Batas Imunitas dan Profesionalisme
Meskipun memperkuat tameng perlindungan, MK juga menolak memberikan imunitas mutlak kepada wartawan.
Mahkamah berpendapat bahwa wartawan tidak serta-merta kebal hukum atau memerlukan izin khusus Dewan Pers untuk tindakan kepolisian yang bersifat umum.
MK justru mengingatkan bahwa peran besar pers sebagai pilar keempat demokrasi harus berjalan beriringan dengan tanggung jawab profesionalisme yang tinggi.
Suara Berbeda di Meja Hijau Putusan MK Nomor 145
Menariknya, putusan ini tidak lahir dari kesepakatan bulat.
Hakim Konstitusi Daniel Yusmic P. Foekh menyatakan pendapat berbeda (dissenting opinion).
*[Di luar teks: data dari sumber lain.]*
(** The branches of a failed attempt. *)
Ltac failure_branches H :=
  repeat match type of H with
         | context [if ?x then _ else _] => destruct x eqn:?
         | context [match ?x with ReplaySafe => _ | _ => _ end] => destruct x eqn:?
         end; try done; injection H as <-.

Section steps.
Context `{N : Normalizer}.

(** The reasons that the machine writes fit. *)
Lemma builtin_reason b s : roomy b -> validBoundedText s 38 = true -> optional_text s (MaxFailureBytes b) = true.
Proof.
  intros [Hb _] H. apply optional_text_some. unfold validBoundedText in *. bools in H. bools. destruct H as [[[H1 H2] H3] H4]. split_and!; [done|lia|done|done].
Qed.

Lemma valid_attempt_with b c i a a' : valid_attempt b c i a = true -> at_Attempt a' = at_Attempt a ->
  (at_ProviderRequestID a' = at_ProviderRequestID a \/ optional_text (at_ProviderRequestID a') (MaxProviderRequestIDBytes b) = true) ->
  (at_HadOutput a' = true -> at_ProviderRequestID a' <> "") ->
  (at_Negotiation a' = at_Negotiation a \/ validNegotiationReceiptForEffect (at_Negotiation a') c (at_Attempt a) = true) ->
  known_failure (at_Failure a') = true -> valid_attempt b c i a' = true.
Proof.
  unfold valid_attempt. intros H Ha Hid Hhad Hn Hf. bools in H. destruct H as [[[[H1 H2] H3] H4] H5]. bools. rewrite Ha. split_and!; [done| | | |done].
  - by destruct Hid as [->|].
  - destruct (at_HadOutput a'); [right; by apply Hhad|by left].
  - destruct Hn as [->|]; [done|by right].
Qed.
Lemma valid_attempt_had b c i a : valid_attempt b c i a = true -> at_HadOutput a = true -> at_ProviderRequestID a <> "".
Proof. unfold valid_attempt. intros H Hh. bools in H. destruct H as [[[[_ _] [H|H]] _] _]; congruence. Qed.

Lemma core_attempt gw e l a : core gw e -> ef_Attempts e = l ++ [a] -> valid_attempt (gw_bounds gw) (ef_Call e) (zlen l) a = true.
Proof. intros Hc Hl. pose proof (co_attempts _ _ Hc) as H. rewrite Hl in H. by apply attempts_ok_snoc in H as [_ H]. Qed.

Lemma invalid_state_last e l a : ef_Attempts e = l ++ [a] -> invalid_state e = state_conflict e a true.
Proof. intros H. unfold invalid_state. by rewrite (current_snoc _ _ _ H). Qed.
(** A transition that changes the last attempt. *)
Lemma core_last gw e e' l a a' : core gw e -> ef_Attempts e = l ++ [a] -> ef_Attempts e' = l ++ [a'] -> ef_Call e' = ef_Call e ->
  valid_attempt (gw_bounds gw) (ef_Call e) (zlen l) a' = true ->
  ef_AutomaticRetriesUsed e <= ef_AutomaticRetriesUsed e' <= ca_MaxAutomaticRetries (ef_Call e) ->
  ef_ConfirmationRetriesUsed e <= ef_ConfirmationRetriesUsed e' <= ca_MaxConfirmationRetries (ef_Call e) ->
  ef_ChunkCount e <= ef_ChunkCount e' <= MaxChunks (gw_bounds gw) -> ef_StreamBytes e <= ef_StreamBytes e' <= MaxOutputBytes (gw_bounds gw) ->
  (at_HadOutput a' = true -> at_HadOutput a = true \/ (0 < ef_ChunkCount e' /\ 0 < ef_StreamBytes e')) ->
  optional_text (ef_FailureReason e') (MaxFailureBytes (gw_bounds gw)) = true -> invalid_state e' = false ->
  ((ef_Output e' = [] /\ ef_ExternalCommitID e' = "") \/
   (committed_state (ef_State e') /\ zlen (ef_Output e') <= MaxOutputBytes (gw_bounds gw) /\
    optional_text (ef_ExternalCommitID e') (MaxExternalCommitIDBytes (gw_bounds gw)) = true)) ->
  (failed_state (ef_State e') -> at_Failure a' <> NoFailure) -> core gw e'.
Proof.
  intros [C1 C2 C3 C4 C5 C6 C7 C8 C9 C10 C11 C12 C13 C14] Hl Hl' Hc Ha Hau Hco Hch Hst Hhad Hre Hin Hout Hfail.
  rewrite Hl in *. apply attempts_ok_snoc in C7 as [C7 _]. rewrite zlen_snoc in C4.
  constructor; rewrite ?Hc, ?Hl'; try done; try lia.
  - rewrite zlen_snoc. lia.
  - by apply attempts_ok_snoc.
  - destruct Hout as [[-> _]|(_ & H & _)]; [unfold zlen; simpl; lia|done].
  - by destruct Hout as [[_ ->]|(_ & _ & H)].
  - intros Hn. by destruct Hout as [H|(H & _)].
  - intros Hf. exists a'. split; [by eapply current_snoc|by apply Hfail].
  - intros x [Hx|Hx%list_elem_of_singleton]%elem_of_app Hh.
    + destruct (C14 x) as [? ?]; [apply elem_of_app; by left|done|lia].
    + subst x. destruct (Hhad Hh) as [Hh'|H]; [|done]. destruct (C14 a) as [? ?]; [apply elem_of_app; right; by constructor|done|lia].
Qed.

(** What a transition on an event of [n] bytes keeps. *)
Record keeps (gw : Gateway) (e : Effect) (n : Z) (e' : Effect) : Prop := MkKeeps {
  ke_core : core gw e';
  ke_bytes : accounted e' <= accounted e + n;
  ke_count : ef_EventCount e' = ef_EventCount e;
  ke_event_bytes : ef_EventBytes e' = ef_EventBytes e;
  ke_revision : ef_Revision e' = ef_Revision e;
  ke_state : ef_State e' <> StateAdmitted;
}.
Lemma accounted_snoc e l a : ef_Attempts e = l ++ [a] ->
  accounted e = ef_StreamBytes e + zlen (ef_Output e) + strlen (ef_ExternalCommitID e) + strlen (ef_FailureReason e) + attempts_bytes l + attempt_bytes a.
Proof. intros H. unfold accounted. rewrite H, attempts_bytes_snoc. lia. Qed.

(** The end of an attempt: retried, failed, or cancelled. *)
Definition ended (e : Effect) (reason : string) (st : State) (automatic : Z) (reason' : string) : Prop :=
  (st = StateRetryPending /\ automatic = ef_AutomaticRetriesUsed e + 1 /\ automatic <= ca_MaxAutomaticRetries (ef_Call e) /\ reason' = reason /\
   ef_CancellationRequested e = false) \/
  (failed_state st /\ automatic = ef_AutomaticRetriesUsed e /\ reason' = reason) \/
  (st = StateCancelled /\ automatic = ef_AutomaticRetriesUsed e /\ reason' = "" /\ ef_CancellationRequested e = true).
Definition ended_as (e : Effect) (class : FailureClass) (reason : string) (e' : Effect) : Prop :=
  exists st automatic reason', ended e reason st automatic reason' /\
    e' = set_state st (set_reason reason' (set_retries automatic (ef_ConfirmationRetriesUsed e) (set_failure class e))).
Lemma ended_retry e class reason : 0 <= ef_AutomaticRetriesUsed e < 16 -> ef_CancellationRequested e = false ->
  (ef_AutomaticRetriesUsed e <? ca_MaxAutomaticRetries (ef_Call e)) = true ->
  ended_as e class reason (set_state StateRetryPending (set_retries (u32 (ef_AutomaticRetriesUsed e + 1)) (ef_ConfirmationRetriesUsed e)
    (set_reason reason (set_failure class e)))).
Proof.
  intros Hr Hn H. bools in H. exists StateRetryPending, (ef_AutomaticRetriesUsed e + 1), reason. rewrite u32_id by lia. split; [left|done]. split_and!; try done; lia.
Qed.
Lemma ended_failed e class reason st : failed_state st -> ended_as e class reason (set_state st (set_reason reason (set_failure class e))).
Proof. intros H. exists st, (ef_AutomaticRetriesUsed e), reason. split; [right; by left|done]. Qed.
Lemma ended_cancelled e class reason : ef_CancellationRequested e = true ->
  ended_as e class reason (set_reason "" (set_state StateCancelled (set_reason reason (set_failure class e)))).
Proof. intros H. exists StateCancelled, (ef_AutomaticRetriesUsed e), "". split; [right; by right|done]. Qed.

Ltac ends H := failure_branches H; first [by apply ended_cancelled | apply ended_retry; tauto | apply ended_failed; tauto].
Definition unfinished (s : State) : Prop := s <> StateAdmitted /\ ~ committed_state s.
Lemma applyFailure_cases gw e class reason e' : gateway_ok gw -> core gw e -> applyFailure e class reason = Ok e' ->
  exists l a, ef_Attempts e = l ++ [a] /\ class <> NoFailure /\ known_failure class = true /\ unfinished (ef_State e) /\ ended_as e class reason e'.
Proof.
  intros Hgw Hc H. unfold applyFailure in H. cbv zeta in H. destruct (CurrentAttempt e) as [a ok] eqn:Hcur. destruct ok; [|done]. simpl negb in H. cbv iota in H.
  pose proof Hcur as Hcur'. apply current_some in Hcur' as [l Hl]. pose proof (co_automatic _ _ Hc) as Hau.
  destruct (registered_tool _ _ Hgw (cv_registered _ _ (co_call _ _ Hc))) as (_ & Hmax & _).
  pose proof (co_state _ _ Hc) as Hst. rewrite (invalid_state_last _ _ _ Hl) in Hst. unfold state_conflict in Hst. cbv zeta in Hst.
  exists l, a. split; [done|]. unfold unfinished, committed_state.
  assert (Hretry : (ef_AutomaticRetriesUsed e <? ca_MaxAutomaticRetries (ef_Call e)) = true -> 0 <= ef_AutomaticRetriesUsed e < 16) by (bools; lia).
  assert (Hf : failed_state StateFailed /\ failed_state StateNeedsConfirmation /\ failed_state StateUncertain) by (unfold failed_state; tauto).
  destruct class; try done; (split; [done|]; split; [done|]).
  - destruct (_ || _) eqn:Hg in H; [done|]. bools in Hg. destruct Hg as [[Hg _] _]. rewrite Hg in *. bools in Hst. injection H as <-.
    split; [split; [done|by intros [|]]|]. case_match; [apply ended_retry; tauto|apply ended_failed, Hf].
  - destruct (_ || _) eqn:Hg in H; [done|]. bools in Hg. injection H as <-. destruct Hg as [Hg _].
    split; [|apply ended_failed, Hf]. destruct Hg as [-> | ->]; (split; [done|by intros [|]]).
  - clear Hst. destruct (ef_State e); try done; (split; [split; [done|by intros [|]]|]); ends H.
  - clear Hst. destruct (ef_State e); try done; (split; [split; [done|by intros [|]]|]); ends H.
Qed.

(** ** One lemma per event *)
(** What a transition leaves alone. *)
Definition frame (e e' : Effect) : Prop :=
  ef_Call e' = ef_Call e /\ ef_EventCount e' = ef_EventCount e /\ ef_EventBytes e' = ef_EventBytes e /\ ef_Revision e' = ef_Revision e.
Lemma keeps_last gw e n e' l a a' : core gw e -> ef_Attempts e = l ++ [a] -> frame e e' -> ef_Attempts e' = l ++ [a'] ->
  valid_attempt (gw_bounds gw) (ef_Call e) (zlen l) a' = true ->
  ef_AutomaticRetriesUsed e <= ef_AutomaticRetriesUsed e' <= ca_MaxAutomaticRetries (ef_Call e) ->
  ef_ConfirmationRetriesUsed e <= ef_ConfirmationRetriesUsed e' <= ca_MaxConfirmationRetries (ef_Call e) ->
  ef_ChunkCount e <= ef_ChunkCount e' <= MaxChunks (gw_bounds gw) -> ef_StreamBytes e <= ef_StreamBytes e' <= MaxOutputBytes (gw_bounds gw) ->
  (at_HadOutput a' = true -> at_HadOutput a = true \/ (0 < ef_ChunkCount e' /\ 0 < ef_StreamBytes e')) ->
  optional_text (ef_FailureReason e') (MaxFailureBytes (gw_bounds gw)) = true -> invalid_state e' = false -> ef_State e' <> StateAdmitted ->
  ((ef_Output e' = [] /\ ef_ExternalCommitID e' = "") \/
   (committed_state (ef_State e') /\ zlen (ef_Output e') <= MaxOutputBytes (gw_bounds gw) /\
    optional_text (ef_ExternalCommitID e') (MaxExternalCommitIDBytes (gw_bounds gw)) = true)) ->
  (failed_state (ef_State e') -> at_Failure a' <> NoFailure) ->
  ef_StreamBytes e' + zlen (ef_Output e') + strlen (ef_ExternalCommitID e') + strlen (ef_FailureReason e') + attempt_bytes a' <=
    ef_StreamBytes e + zlen (ef_Output e) + strlen (ef_ExternalCommitID e) + strlen (ef_FailureReason e) + attempt_bytes a + n ->
  keeps gw e n e'.
Proof.
  intros Hc Hl (F1 & F2 & F3 & F4) Hl' Hv H1 H2 H3 H4 H5 H6 H7 H8 H9 H10 H11. constructor; try done; [by eapply core_last|].
  rewrite (accounted_snoc _ _ _ Hl), (accounted_snoc _ _ _ Hl'). lia.
Qed.
Lemma unfinished_blank gw e : core gw e -> unfinished (ef_State e) -> ef_Output e = [] /\ ef_ExternalCommitID e = "".
Proof. intros Hc [_ H]. by apply (co_result _ _ Hc). Qed.

Lemma applyFailure_keeps gw e n class reason e' : gateway_ok gw -> core gw e -> applyFailure e class reason = Ok e' -> reason <> "" ->
  optional_text reason (MaxFailureBytes (gw_bounds gw)) = true -> strlen reason <= n -> keeps gw e n e'.
Proof.
  intros Hgw Hc H Hne Htext Hn. destruct (applyFailure_cases _ _ _ _ _ Hgw Hc H) as (l & a & Hl & Hcl & Hkn & Hun & st & au & re & He & ->).
  pose proof (unfinished_blank _ _ Hc Hun) as [Ho Hco]. pose proof (core_attempt _ _ _ _ Hc Hl) as Hv. in_range Hc.
  assert (Hlast : ef_Attempts (set_failure class e) = l ++ [MkAttempt (at_Attempt a) (at_ProviderRequestID a) (at_HadOutput a) class (at_Negotiation a)])
    by last_attempt Hl.
  pose proof (strlen_nonneg reason). pose proof (strlen_nonneg (ef_FailureReason e)).
  assert (strlen re <= n) by (destruct He as [(_ & _ & _ & -> & _)|[(_ & _ & ->)|(_ & _ & -> & _)]]; [done|done|change (strlen "") with 0; lia]).
  eapply keeps_last; [exact Hc|exact Hl|done|exact Hlast|..]; try done; simpl; try lia.
  - eapply valid_attempt_with; [exact Hv|done|by left| |by left|done]. by apply (valid_attempt_had _ _ _ _ Hv).
  - unfold ended in He. destruct He as [He|[He|He]]; lia.
  - intros Hh. by left.
  - destruct He as [(_ & _ & _ & -> & _)|[(_ & _ & ->)|(_ & _ & -> & _)]]; done.
  - erewrite invalid_state_last by exact Hlast. unfold state_conflict. simpl. rewrite Ho, Hco. unfold failed_state, ended in He.
    destruct He as [(-> & _ & _ & -> & ->)|[([-> | [-> | ->]] & _ & ->)|(-> & _ & -> & ->)]]; simpl; bools; try done; tauto.
  - unfold ended, failed_state in He. destruct He as [(-> & _)|[([-> | [-> | ->]] & _)|(-> & _)]]; done.
  - left. by rewrite Ho.
  - rewrite Ho, Hco. unfold attempt_bytes. simpl. lia.
Qed.

(** The current attempt of an effect that has one, and what its state says of it. *)
Lemma core_current gw e a : core gw e -> CurrentAttempt e = (a, true) ->
  exists l, ef_Attempts e = l ++ [a] /\ valid_attempt (gw_bounds gw) (ef_Call e) (zlen l) a = true /\ state_conflict e a true = false.
Proof.
  intros Hc Hcur. apply current_some in Hcur as [l Hl]. exists l. split; [done|]. split; [by eapply core_attempt|].
  rewrite <- (invalid_state_last _ _ _ Hl). apply (co_state _ _ Hc).
Qed.
Ltac conflict Hlast := erewrite invalid_state_last by exact Hlast; unfold state_conflict; simpl.
Lemma receipt_present r c i : validNegotiationReceiptForEffect r c i = true -> r <> no_negotiation.
Proof. intros H ->. done. Qed.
Ia menilai norma Pasal 8 sebenarnya sudah memadai, dan masalah yang terjadi selama ini murni berada pada tingkat implementasi di lapangan, bukan pada konstitusionalitas undang-undangnya.
Dengan adanya putusan ini, harapan baru juga menyelimuti insan pers Indonesia.
Jurnalis kini memiliki kepastian hukum yang lebih kuat untuk terus menyuarakan kebenaran tanpa bayang-bayang kriminalisasi instan, selama mereka tetap berpijak pada koridor kode etik jurnalistik yang sah.
Sumber Berita: putusan_mkri_13648_1768799912.
Tanggal Putusan: Senin, 19 Januari 2026.